Manifund foxManifund
Home
Login
About
People
Categories
Newsletter
HomeAboutPeopleCategoriesLoginCreate
8

Joseph Bloom - Independent AI Safety Research

Technical AI safety
josephbloom avatar

joseph bloom

CompleteGrant
$51,400raised

Project summary

I would like to continue studying offline-RL agents using mechanistic interpretability in order to understand goals and agency. I believe the derived insights may help predict, detect and/or prevent AI misalignment. 


Key Activities:

  • Research mechanistic interpretability (MI) of trajectory transformer models.

  • Build/Maintain Open Source tooling (eg: TransformerLens package) 

  • Mentor, support and advise other researchers/engineers.  

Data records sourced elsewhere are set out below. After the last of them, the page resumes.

Fixpoint parse_value (fuel : nat) (s : string) {struct fuel} : option (value * string) :=
  match fuel with
  | 0 => None
  | S fuel =>
      match skip_ws s with
      | String c rest =>
          if bool_decide (c = quote) then '(str, r) ← chars rest; Some (VStr str, r)
          else
            match c with
            | "n" => literal "null" VNull (String c rest)
            | "t" => literal "true" (VBool true) (String c rest)
            | "f" => literal "false" (VBool false) (String c rest)
            | "-" => '(n, r) ← natural rest; Some (VNum (- n), r)
            | "[" =>
                match skip_ws rest with
                | String "]" r => Some (VArr [], r)
                | _ => parse_elements fuel [] rest
                end
            | "{" =>
                match skip_ws rest with
                | String "}" r => Some (VObj ∅, r)
                | _ => parse_members fuel ∅ rest
                end
            | _ => '(n, r) ← natural (String c rest); Some (VNum n, r)
            end%char
      | EmptyString => None
      end
  end
with parse_elements (fuel : nat) (acc : list value) (s : string) {struct fuel}
  : option (value * string) :=
  match fuel with
  | 0 => None
  | S fuel =>
      '(v, r) ← parse_value fuel s;
      match skip_ws r with
      | String "," r' => parse_elements fuel (acc ++ [v]) r'
      | String "]" r' => Some (VArr (acc ++ [v]), r')
      | _ => None
      end
  end
with parse_members (fuel : nat) (acc : gmap string value) (s : string) {struct fuel}
  : option (value * string) :=
  match fuel with
  | 0 => None
  | S fuel =>
      match skip_ws s with
      | String c rest =>
          if bool_decide (c = quote) then
            '(k, r1) ← chars rest;
            match skip_ws r1 with
            | String ":" r2 =>
                '(v, r3) ← parse_value fuel r2;
                match skip_ws r3 with
                | String "," r4 => parse_members fuel (<[k := v]> acc) r4
                | String "}" r4 => Some (VObj (<[k := v]> acc), r4)
                | _ => None
                end
            | _ => None
            end
          else None
      | EmptyString => None
      end
  end.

  • Possibly: Start a 501c3 foundation modeled on the Farama Foundation to accelerate alignment tools/infrastructure.

Key reasons:

  • Research: My work is likely to produce insights into alignment relevant questions including foundational MI, goal representations and validating new MI techniques. 

  • Tooling/OpenSource: Open Source Packages enable better MI will lead to faster innovation and adoption. 

  • Community: I’d continue to help others develop technical skills, prioritize research directions and apply for funding and contribute to open source projects.

Project goals

Concretely, I’d like to broaden my current research scope to offline-RL transformers (from Decision Transformers). This will involve training models and then trying using current or novel MI approaches to look for goal representations and understand the mechanisms by which next token predictors “simulate” agents. 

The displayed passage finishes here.